Na_{v}1.2 functions mainly in excitatory neurons in cortical structures similar to Na_{v}1.6, whereas expression of Na_{v}1.1 (encoded by the SCN1A gene) is found in mutual distinct, inhibitory neuronal classes. However, the distribution of Na_{v}1.2 changes during development. Na_{v}1.2 channels are initially expressed at the axon initial segments (the site of action potential initiation) of excitatory pyramidal cells in both hippocampal and cortical excitatory cells. While these levels remain constant in the hippocampus, in cortical excitatory cells, Nav1.2 becomes restricted to the portion of the axon initial segment closest to the cell body and in dendrites at the age of 1–2 years in humans. Na_{v}1.6 gradually becomes the predominant channel type at the distal axon initial segment and axonal nodes of Ranvier. In mature neurons, Na_{v}1.2 is distributed only throughout unmyelinated axons. In contrast, its expression pattern in the cerebellum seems to persist throughout development, suggesting distinct roles for Na_{v}1.2 in mature neurons of the neocortex and cerebellum. When Na_{v}1.6 takes over the initiation of action potentials, Na_{v}1.2 might play a crucial role in driving their backpropagation into dendrites. This backpropagation could impact activity-dependent processes such as synaptic maturation, plasticity, and gene transcription.

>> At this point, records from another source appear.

(* ===== verification/SchedRun.v ===== *)
(** * The running requests of a step

    The first loop of [Scheduler.schedule] in vllm/v1/core/sched/scheduler.py: under the
    invariant it raises nothing, ends, keeps every request, stays in its token budget and
    gives every scheduled token a slot, whatever it preempts on the way. *)

From S2P Require Import Prelude Stable FreeQueue Request BlockHash BlockPool KVSpec CacheHit SingleType Coordinator KVManager KVService Heap RequestQueue SchedUtils EncoderCache SpecControl SchedOutput SchedState EncoderSched Schedule SchedFrame SchedInv.

#[local] Open Scope Z_scope.
#[local] Set Default Proof Using "Type*".

(** ** Lists *)

Lemma remove_first_notin x (l : list req_ref) y : y ∈ remove_first x l → y ∈ l.
Proof. apply remove_first_subseteq. Qed.

Lemma remove_first_last x (l : list req_ref) : x ∉ l → remove_first x (l ++ [x]) = l.
Proof.
  induction l as [|y l IH]; intros Hx; simpl.
  - by rewrite bool_decide_true.
  - rewrite bool_decide_false by set_solver. f_equal. apply IH. set_solver.
Qed.

Lemma remove_first_nodup x (l : list req_ref) : NoDup l → NoDup (remove_first x l) ∧ x ∉ remove_first x l.
Proof.
  induction 1 as [|y l Hy Hl IH]; simpl; [split; [constructor|apply not_elem_of_nil]|].
  case_bool_decide as Hd; [by subst|]. destruct IH as [H1 H2]. split.
  - constructor; [|done]. intros Hin. by apply Hy, (remove_first_subseteq x l).
  - set_solver.
Qed.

The activity of Na_{v}1.2 is influenced by several factors, such as protein-protein interactions, posttranslational modifications (e.g. phosphorylation, palmitoylation), and changes in intracellular Ca2+ concentration.

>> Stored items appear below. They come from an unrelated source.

(** ** Blocks for a waiting request *)

Lemma fits_ok s cov P r b local computed enc Q :
  inv s cov P → found s cov r b local computed → local ≤ max_len →
  (∀ f : bool, (f = false → srv_ample = true → cov !! rid s r = None → others_hold cov (obj s r)) → Q f s) →
  wp (if scheduler_reserve_full_isl (config_ s) then
        on_kv (can_fit_full_sequence (obj s r) local (Some b) 0 enc) else mret true) Q s.
Proof.
  intros Hi Hf Hlm HQ. case_match; [|sch_step; by apply HQ]. sch_step. pose proof (si_kv _ _ _ Hi) as Hkv.
  assert (set_kv (kv s) s = s) as Hsame by by destruct s.
  destruct Hf as [(Hn & H0 & Hh & -> & _)|(c & Hc & ? & ? & -> & ->)].
  - eapply wp_mono; [by eapply srv_can_fit_hit|]. intros f k' [-> Hf]. rewrite Hsame. apply HQ. auto.
  - eapply wp_mono; [by eapply srv_can_fit|]. intros f k' ->. rewrite Hsame. apply HQ. intros _ _. congruence.
Qed.

Lemma allocate_waiting_ok s cov P r b local computed n lookahead enc :
  inv s cov P → found s cov r b local computed → hashed max_len hash_bs (obj s r) →
  0 < n → 0 ≤ lookahead → computed + n ≤ max_len →
  wp (on_kv (allocate_slots (obj s r) n local (Some b) lookahead 0 false enc)) (λ o s', ∃ kk, s' = set_kv kk s ∧
    match o with
    | None => serves kk cov ∧ (srv_ample = true → others_hold cov (obj s r))
    | Some _ => serves kk (<[rid s r := computed + n]> cov)
    end) s.
Proof.
  intros Hi Hf Hh Hn Hl Hm. sch_step. pose proof (si_kv _ _ _ Hi) as Hkv.
  destruct Hf as [(Hnone & H0 & Hhit & -> & _)|(c & Hc & Hle & -> & -> & ->)].
  - eapply wp_mono; [by eapply srv_allocate_hit|]. intros o kk Ho. by exists kk.
  - eapply wp_mono; [eapply srv_allocate; [done|done|exact Hc|lia|done..]|]. intros o kk Ho. by exists kk.
Qed.

(** ** A request starts *)

(** What the start of a request does to the local variables. *)
Record started s l l' r (n : Z) : Prop := {
  st_tokens : num_scheduled_tokens l' = od_set (rid s r) n (num_scheduled_tokens l);
  st_blocks : ∃ b, req_to_new_blocks l' = od_set (rid s r) b (req_to_new_blocks l);
  st_budget : token_budget l' = token_budget l - n;
  st_chosen : chosen l' ≡ₚ r :: chosen l;
  st_resumed : scheduled_resumed_reqs l' = scheduled_resumed_reqs l ∨
    (status (obj s r) = PREEMPTED ∧ scheduled_resumed_reqs l' = scheduled_resumed_reqs l ++ [r]);
  st_rest : scheduled_encoder_inputs l' = scheduled_encoder_inputs l ∧ preempted_reqs l' = preempted_reqs l ∧
    step_skipped_waiting l' = step_skipped_waiting l
}.

(** The request runs from the token [computed] on. *)
Record running_from q q' (computed : Z) : Prop := {
  rf_status : status q' = RUNNING;
  rf_computed : num_computed_tokens q' = computed;
  rf_key : order_key q' = order_key q;
  rf_same : (_all_token_ids q', block_hashes q', mm_features q', num_prompt_tokens q', prefill_stats q') =
            (_all_token_ids q, block_hashes q, mm_features q, num_prompt_tokens q, prefill_stats q)
}.

Lemma start_view s s1 l1 w r R wq kq kk n computed new_budget ts :
  view s s1 r (obj s r) R wq kq kk → max_loras (config_ s) = None →
  status (obj s r) = WAITING ∨ status (obj s r) = PREEMPTED →
  wp (start_request w r n computed [] new_budget [] ts) (λ f x', ∃ q',
    view s (sch x') r q' (R ++ [r]) wq kq kk ∧ running_from (obj s r) q' computed ∧ started s l1 (loc x') r n)
    (mkRun s1 l1).
Proof.
  intros Hv Hlora Hst. unfold start_request. sch_step. sch_step. sch_step. cbn [sch set_sch]. sch_step. sch_step. cbn [sch loc set_sch].
  apply (view_running _ _ _ _ _ _ _ _ (running s1 ++ [r])) in Hv as Hv2.
  assert (running s1 = R) as HR by apply Hv. rewrite HR in Hv2 |- *. clear Hv HR. rename Hv2 into Hv.
  set (s2 := set_running (R ++ [r]) s1) in *. clearbody s2.
  assert (config_ s2 = config_ s) as Hcfg. { pose proof (vw_fixed _ _ _ _ _ _ _ _ Hv) as Hf. unfold fixed in Hf. congruence. }
  rewrite (vw_obj _ _ _ _ _ _ _ _ Hv), Hcfg, Hlora. sch_step.
  eapply wp_mono with (λ _ x', loc x' = l1 ∧ ∃ q', view s (sch x') r q' (R ++ [r]) wq kq kk ∧
    order_key q' = order_key (obj s r) ∧
    (_all_token_ids q', block_hashes q', mm_features q', num_prompt_tokens q', prefill_stats q') =
    (_all_token_ids (obj s r), block_hashes (obj s r), mm_features (obj s r), num_prompt_tokens (obj s r), prefill_stats (obj s r))).
  { case_match; [|by sch_step; split; [done|]; eexists]. sch_step. cbn [sch]. view_step. unfold record_event. sch_step.
    intros s3 Hv'. split; [done|]. by eexists. }
  intros _ [s3 l3] (Hl3 & q3 & Hv3 & Hk3 & Hs3). simpl in Hl3, Hv3. subst l3. sch_step.
  set (l2 := match status (obj s r) with
             | WAITING => set_scheduled_new_reqs (scheduled_new_reqs l1 ++ [r]) l1
             | _ => set_scheduled_resumed_reqs (scheduled_resumed_reqs l1 ++ [r]) l1 end).
  eapply wp_mono with (λ _ x', x' = mkRun s3 l2).
  { unfold l2. destruct Hst as [-> | ->]; sch_step; done. }
  intros _ x' ->. sch_step. sch_step. sch_step. sch_step. sch_step. sch_step. sch_step. sch_step.
  cbn [loc sch set_loc]. sch_step. sch_step. cbn [sch]. view_step. sch_step. sch_step. cbn [sch set_sch]. view_step.
  unfold schedule_encoder_inputs. sch_step. sch_step. sch_step. cbn [sch set_sch]. sch_step. sch_step. sch_step. sch_step. sch_step.
  eexists. cbn [sch loc set_sch set_loc]. split; [exact Hv3|]. split; [by split|].
  unfold l2. destruct Hst as [Hs | Hs]; rewrite Hs; (split; cbn; [done|by eexists|done| |by auto|done]).
  - unfold chosen. cbn. solve_Permutation.
  - unfold chosen. cbn. solve_Permutation.
Qed.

== Clinical significance ==
Mutations in the SCN2A gene can cause a broad spectrum of disorders collectively referred to as SCN2A-related disorders. These include cases of ASD, self-limited epilepsy, early infantile developmental and epileptic encephalopathy, later onset developmental and epileptic encephalopathy, infantile spasms, SCN2A-related disorders without epilepsy, episodic ataxia, and further movement disorders. Two major groups of SCN2A mutations can be distinguished based on their functional consequences and response to seizure medication: gain of function mutations, typically associated with seizure onset within the first three months of life, and loss of function mutations, in which seizures begin after the first three months or may never occur. The former group tends to benefit from treatment with sodium channel blockers, whereas in the latter, such treatment is often ineffective or may even exacerbate seizures. Notably, SCN2A is known to be the most prominent genetic risk factor for autism-spectrum-disorders.

SCN2A gene mutations have also been identified in bitemporal glucose hypometabolism, and bipolar disorder. Furthermore, mutations in SCN2A have been demonstrated to impair enteric neuron migration during development, which may result in gastrointestinal dysmotility, consistent with gastric motility symptoms reported in ASD patients with underlying SCN2A mutations.